Cloud-native applications. Cloud-optimized and cloud-native applications have a different


design point and architecture from traditional enterprise applications. They are built as softwaredefined application services (SDASs) and target global class principles. Applications in a cloud/
client paradigm will leverage multiple levels of services in the cloud, often from multiple service
providers.

Hybrid approach. Cloud computing, in general, and cloud/client computing, in particular,


assume a layered model in which elements will exist inside the enterprise, outside the enterprise
and across multiple service providers. This applies to the cloud-based services as well as the
elements of the system delivered to client or gateway devices. Some elements will be totally
beyond the control of the enterprise (for example, customer mobile devices). Management,
security and application design must take this into account.
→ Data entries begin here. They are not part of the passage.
Lemma merge_sorted_reparent d depth frame source destination :
  merge_sorted d depth frame source destination =
    map (reparent (Some frame)) <$> merge_sorted d depth 0 source destination ∧
  ∀ next, merge_sorted d depth 0 source destination = Ok next → Forall is_task next.
Proof.
  revert destination. induction source as [|sc source IH]; intros destination.
  - induction destination as [|dc destination [IH1 IH2]]; cbn; [split; [done|by intros ? [= <-]]|].
    cbn in IH1, IH2. rewrite IH1. destruct (merge_sorted d depth 0 [] destination) eqn:E1;
      cbn in E1; rewrite E1 in *; cbn; (split; [done|]); [|done].
    intros next [= <-]. apply list.Forall_cons. split; [exact I|by apply IH2].
  - induction destination as [|dc destination [IH1 IH2]]; cbn.
    + rewrite source_child_reparent. destruct (source_child_work d depth 0 sc) eqn:Es; cbn; [|done].
      destruct (IH []) as [-> IHt]. destruct (merge_sorted d depth 0 source []); cbn; (split; [done|]); [|done].
      intros next [= <-]. apply list.Forall_cons. split; [by eapply child_work_task|auto].
    + destruct (slice_cmp _ _).
      * rewrite matching_reparent. destruct (matching_children_work d depth 0 sc dc) eqn:Es; cbn; [|done].
        destruct (IH destination) as [-> IHt].
        destruct (merge_sorted d depth 0 source destination); cbn; (split; [done|]); [|done].
        intros next [= <-]. apply list.Forall_cons. split; [by eapply matching_task|auto].
      * rewrite source_child_reparent. destruct (source_child_work d depth 0 sc) eqn:Es; cbn; [|done].
        destruct (IH (dc :: destination)) as [-> IHt].
        destruct (merge_sorted d depth 0 source (dc :: destination)); cbn; (split; [done|]); [|done].
        intros next [= <-]. apply list.Forall_cons. split; [by eapply child_work_task|auto].
      * cbn in IH1, IH2. rewrite IH1.
        destruct (merge_sorted d depth 0 (sc :: source) destination) eqn:E1;
          cbn in E1; rewrite E1 in *; cbn; (split; [done|]); [|done].
        intros next [= <-]. apply list.Forall_cons. split; [exact I|by apply IH2].
Qed.

Lemma merge_reparent d depth frame sc dc :
  merge_transfer_children d depth frame sc dc =
    map (reparent (Some frame)) <$> merge_transfer_children d depth 0 sc dc ∧
  ∀ next, merge_transfer_children d depth 0 sc dc = Ok next → Forall is_task next.
Proof. apply merge_sorted_reparent. Qed.

(** *** The items *)
(** Work that is pushed, or the stop of its reservation. *)
Lemma sim_push b item next work frames parent frames1 a a1 a2 (k : walk bool) r a' :
  walk_enter a = Some (Ok tt, a1) → process item work frames a1 = Some (push_work next work frames1 a2) →
  grows k → visited a ≤ visited a2 →
  (_ ← walk_reserve (length next); k) a2 = Some (r, a') →
  (∀ a3, reach 1 (running (item :: work) frames a) (running (next ++ work) frames1 a3) →
     visited a3 = visited a2 → k a3 = Some (r, a') →
     sim b (running (item :: work) frames a) parent work frames a r a') →
  sim b (running (item :: work) frames a) parent work frames a r a'.
Proof.
  intros E1 Hproc Hk Hv Hm Hsim. rewrite push_walk in Hproc.
  apply walk_bind_some in Hm as [(u & a3 & E2 & E3)|(s & E2 & ->)]; rewrite E2 in Hproc;
    pose proof (idle_reserve _ _ _ _ E2) as [Hv2 _].
  - apply (Hsim a3); [by eapply reach_step|done|done].
  - eapply sim_stopped; [done..|lia].
Qed.

Lemma sim_tasks fuel items frame a work frames :
  simulates (walker fuel) → Forall is_task items → (frame < length frames)%nat →
  ∀ r a', walk_all (walker fuel) items a = Some (r, a') →
  sim true (running (map (reparent (Some frame)) items ++ work) frames a) (Some frame) work frames a r a'.
Proof.
  intros IH Htasks Hframe r a' Hm. destruct (reparent_tasks (Some frame) items Htasks) as [Ht Hp].
  eapply sim_all; [done|intros; apply grows_item|done..|]. by rewrite walk_all_reparent.
Qed.

Lemma sim_replace fuel source destination depth parent a r a' work frames :
  simulates (walker fuel) → parent_ok parent frames →
  walker (S fuel) (ReplaceWithFile source destination depth parent) a = Some (r, a') →
  sim true (running (ReplaceWithFile source destination depth parent :: work) frames a) parent work
    frames a r a'.
Proof.
  intros IH Hp Hm. cbn [walk_item] in Hm. eapply sim_enter; [exact Hm|]. intros a1 E1 Hv1 E2.
  eapply (sim_push _ _ [DeleteNode destination true RoleDestination depth (Some (length frames));
       FinalizeFileReplacement source destination depth (length frames)]);
    [done|done| |lia|exact E2|].
  { walk_cases; auto using grows_item. }
  clear E2. intros a3 Hreach Hv3 Hm3.
  eapply (sim_collection true _ [_] _ _ _ _
    (walker fuel (DeleteNode destination true RoleDestination depth None)));
    [apply grows_item| |done|exact Hreach|lia| | |exact Hm3].
  - intros failed. cbn beta. walk_cases.
  - intros r1 a2 E3.
    rewrite <- (walk_item_reparent fuel (Some (length frames))) in E3.
    apply (IH (DeleteNode destination true RoleDestination depth (Some (length frames))) _ _ _ I E3).
    cbn. rewrite length_app. cbn. lia.
  - intros failed a2 new Hr. cbn [process]. rewrite finalizing_own by done. cbn [orb].
    destruct failed.
    { apply walk_ret_some in Hr as [-> ->]. by eexists. }
    rewrite visiting_walk.
    apply walk_bind_some in Hr as [(u & a4 & E3 & E4)|(s & E3 & ->)]; rewrite E3; [|by eexists].
    rewrite (last_step _ _ _ _ _ _ _ _ Hp E4). destruct r; by eexists.
Qed.

Lemma sim_reading item parent work frames a a1 path k a2 (kw : list Child → walk bool) r a' :
  walk_enter a = Some (Ok tt, a1) →
  process item work frames a1 =
    reading stable_key entry_name is_dir read_directory_page is_cancelled limits path
      (length frames) work (frames ++ [mk_Frame parent false]) a2 k →
  parent_ok parent frames → visited a + 1 ≤ visited a2 →
  (children ← walk_children limits path;
   match children with Some children => kw children | None => mret true end) a2 = Some (r, a') →
  (∀ children a3, process item work frames a1 = k children a3 → visited a3 = visited a2 →
     kw children a3 = Some (r, a') →
     sim false (running (item :: work) frames a) parent work frames a r a') →
  sim false (running (item :: work) frames a) parent work frames a r a'.
Proof.
  intros E1 Hproc Hp Hv Hm Hsim.
  apply walk_bind_some in Hm as [(children & a3 & E2 & E3)|(s & E2 & ->)];
    pose proof (idle_children _ _ _ _ _ E2) as [Hv3 _];
    pose proof (reading_walk path parent work frames a2 k _ _ Hp E2) as Hread.
  2:{ destruct Hread as [frames' Hr]. rewrite Hr in Hproc. eapply sim_stopped; [done..|lia]. }
  destruct children as [children|]; rewrite Hread in Hproc; [by eapply Hsim|].
  apply walk_ret_some in E3 as [-> ->]. eapply sim_once; [done..|lia].
Qed.

(** The rest of a collection whose children are known. *)
Lemma sim_children fuel item parent work frames a a1 a2 next fin skip command r a' :
  simulates (walker fuel) → parent_ok parent frames → walk_enter a = Some (Ok tt, a1) →
  process item work frames a1 =
    Some (push_work (map (reparent (Some (length frames))) next ++ [fin]) work
            (frames ++ [mk_Frame parent false]) a2) →
  visited a + 1 ≤ visited a2 → Forall is_task next →
  (∀ frames' a, process fin work frames' a =
     finalizing (length frames) work frames' a skip
       (step_then execute (propagate_frame_failure (length frames)) command (length frames) work
          frames' a)) →
  (_ ← walk_reserve (S (length next));
   failed ← walk_all (walker fuel) next;
   _ ← walk_enter;
   if skip || failed then mret failed else walk_step command) a2 = Some (r, a') →
  sim false (running (item :: work) frames a) parent work frames a r a'.
Proof.
  intros IH Hp E1 Hproc Hv Htasks Hfin Hm.
  eapply sim_push; [exact E1|exact Hproc| |lia| |].
  2:{ rewrite length_app, length_map. cbn. rewrite Nat.add_1_r. exact Hm. }
  { walk_cases; auto using grows_item. }
  clear Hm. intros a3 Hreach Hv3 Hm.
  eapply (sim_collection false _ _ _ _ _ _ (walk_all (walker fuel) next));
    [apply grows_all; intros; apply grows_item| |done|exact Hreach|lia| | |exact Hm].
  - intros failed. cbn beta. walk_cases.
  - intros r1 a4 E2. apply (sim_tasks fuel); [done|done|rewrite length_app; cbn; lia|done].
  - intros failed a4 new Hr. rewrite Hfin.
    exact (finalizing_step command skip parent work frames failed new a4 r a' Hp Hr).
Qed.

Lemma sim_delete_directory fuel path role depth parent a r a' work frames :
  simulates (walker fuel) → parent_ok parent frames →
  walker (S fuel) (DeleteNode path true role depth parent) a = Some (r, a') →
  sim false (running (DeleteNode path true role depth parent :: work) frames a) parent work
    frames a r a'.
Proof.
  intros IH Hp Hm. cbn [walk_item] in Hm. eapply sim_enter; [exact Hm|]. intros a1 E1 Hv1 E2. clear Hm.
  assert (process (DeleteNode path true role depth parent) work frames a1 =
    delete_directory stable_key entry_name is_dir read_directory_page is_cancelled limits path role
      depth parent work frames a1) as Hproc by done.
  unfold delete_directory in Hproc. rewrite visiting_walk in Hproc.
  apply walk_bind_some in E2 as [(u & a2 & E2 & E3)|(s & E2 & ->)]; rewrite E2 in Hproc;
    apply visit_some in E2 as [_ Hv2].
  2:{ eapply sim_stopped; [done..|lia]. }
  destruct Hv2 as [Hv2 _].
  eapply sim_reading; [exact E1|exact Hproc|done|lia|exact E3|].
  clear Hproc E3. intros children a3 Hproc Hv3 E4. unfold walk_depth in E4.
  destruct (checked_add USIZE_MAX depth 1) as [child_depth|].
  2:{ rewrite walk_stop_bind in E4. injection E4 as <- <-. eapply sim_stopped; [done..|lia]. }
  rewrite walk_ret_bind in E4.
  set (items := map (λ child, DeleteNode (child_path child) (child_is_collection child) role
    child_depth None) children) in E4.
  assert (Forall is_task items) as Htasks.
  { apply list.Forall_forall. intros x Hx. unfold items in Hx.
    by apply list_elem_of_In, in_map_iff in Hx as (c & <- & _). }
  eapply (sim_children fuel _ _ _ _ _ _ a3 items (FinalizeDelete path role (length frames)) false);
    [done..| |lia|done| |].
  - rewrite Hproc. do 3 f_equal. unfold items. by rewrite map_map.
  - done.
  - unfold items. rewrite length_map. exact E4.
Qed.

Lemma sim_transfer_directory fuel source destination depth parent a r a' work frames :
  simulates (walker fuel) → parent_ok parent frames →
  walker (S fuel) (TransferDirectory source destination depth parent) a = Some (r, a') →
  sim false (running (TransferDirectory source destination depth parent :: work) frames a) parent work
    frames a r a'.
Proof.
  intros IH Hp Hm. cbn [walk_item] in Hm. eapply sim_enter; [exact Hm|]. intros a1 E1 Hv1 E2. clear Hm.
  assert (process (TransferDirectory source destination depth parent) work frames a1 =
    transfer_directory stable_key entry_name is_dir read_directory_page is_cancelled execute operation
      recurse limits source destination depth parent work frames a1) as Hproc by done.
  unfold transfer_directory in Hproc. rewrite visiting_walk in Hproc.
  apply walk_bind_some in E2 as [(u & a2 & E2 & E3)|(s & E2 & ->)]; rewrite E2 in Hproc;
    apply visit_some in E2 as [_ Hv2].
  2:{ eapply sim_stopped; [done..|lia]. }
  destruct Hv2 as [Hv2 _]. cbn zeta in Hproc.
  assert (length frames < length (frames ++ [mk_Frame parent false]))%nat as Hlast
    by (rewrite length_app; cbn; lia).
  apply walk_bind_some in E3 as [(failed & a3 & E3 & E4)|(s & E3 & ->)];
    pose proof (idle_step _ _ _ _ E3) as [Hv3 _];
    destruct (apply_walk _ _ _ _ _ _ Hlast E3) as (r' & Hstep & Hr'); rewrite Hstep in Hproc;
    destruct r' as [applied|e]; try done; rewrite mark_own in Hproc; cbn [failed_of orb] in Hproc;
    cbn -[mark reading] in Hproc.
  2:{ rewrite propagate_own in Hproc by done. cbn -[mark] in Hproc. rewrite Hr' in Hproc.
      eapply sim_stopped; [done..|lia]. }
  subst applied. rewrite negb_involutive in Hproc. destruct (failed || negb recurse) eqn:Hend.
  { apply walk_ret_some in E4 as [-> ->]. rewrite propagate_own in Hproc by done.
    eapply sim_once; [done..|lia]. }
  apply orb_false_iff in Hend as [-> _].
  eapply sim_reading; [exact E1|exact Hproc|done|lia|exact E4|].
  clear Hproc E4. intros source_children a4 Hproc Hv4 E4.
  eapply sim_reading; [exact E1|exact Hproc|done|lia|exact E4|].
  clear Hproc E4. intros destination_children a5 Hproc Hv5 E4. unfold walk_depth in E4.
  destruct (checked_add USIZE_MAX depth 1) as [child_depth|].
  2:{ rewrite walk_stop_bind in E4. injection E4 as <- <-. eapply sim_stopped; [done..|lia]. }
  rewrite walk_ret_bind in E4. unfold walk_merge in E4.
  destruct (merge_reparent destination child_depth (length frames) source_children
    destination_children) as [Hmerge Htasks]. rewrite Hmerge in Hproc.
  destruct (merge_transfer_children destination child_depth 0 _ _) as [next|e].
  2:{ cbn -[mark propagate_frame_failure] in Hproc. rewrite propagate_own in Hproc by done.
      rewrite walk_stop_bind in E4. injection E4 as <- <-. eapply sim_stopped; [done..|lia]. }
  rewrite walk_ret_bind in E4.
  eapply (sim_children fuel _ _ _ _ _ _ a5 next (FinalizeTransfer source (length frames))
    (negb (bool_decide (operation = OpMove)))); [done..| |lia|by apply Htasks| |].
  - exact Hproc.
  - done.
  - exact E4.
Qed.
IT leaders embarking on cloud/client computing initiatives should:

Treat internal as external. CIOs should adopt a "treat internal as external" strategy client for
devices to achieve flexibility and innovation. This means recognizing that full control of all
endpoints is not possible, and management, governance and security approaches must adapt.

Seek inspiration from consumer solutions. CIOs should look to consumer markets for early
use cases and concepts to project how they can leverage those business scenarios for their
digital business.

Create a cloud-led strategy. CIOs must plan for a future where the cloud-led model changes
the nature of applications and opens digital business opportunities.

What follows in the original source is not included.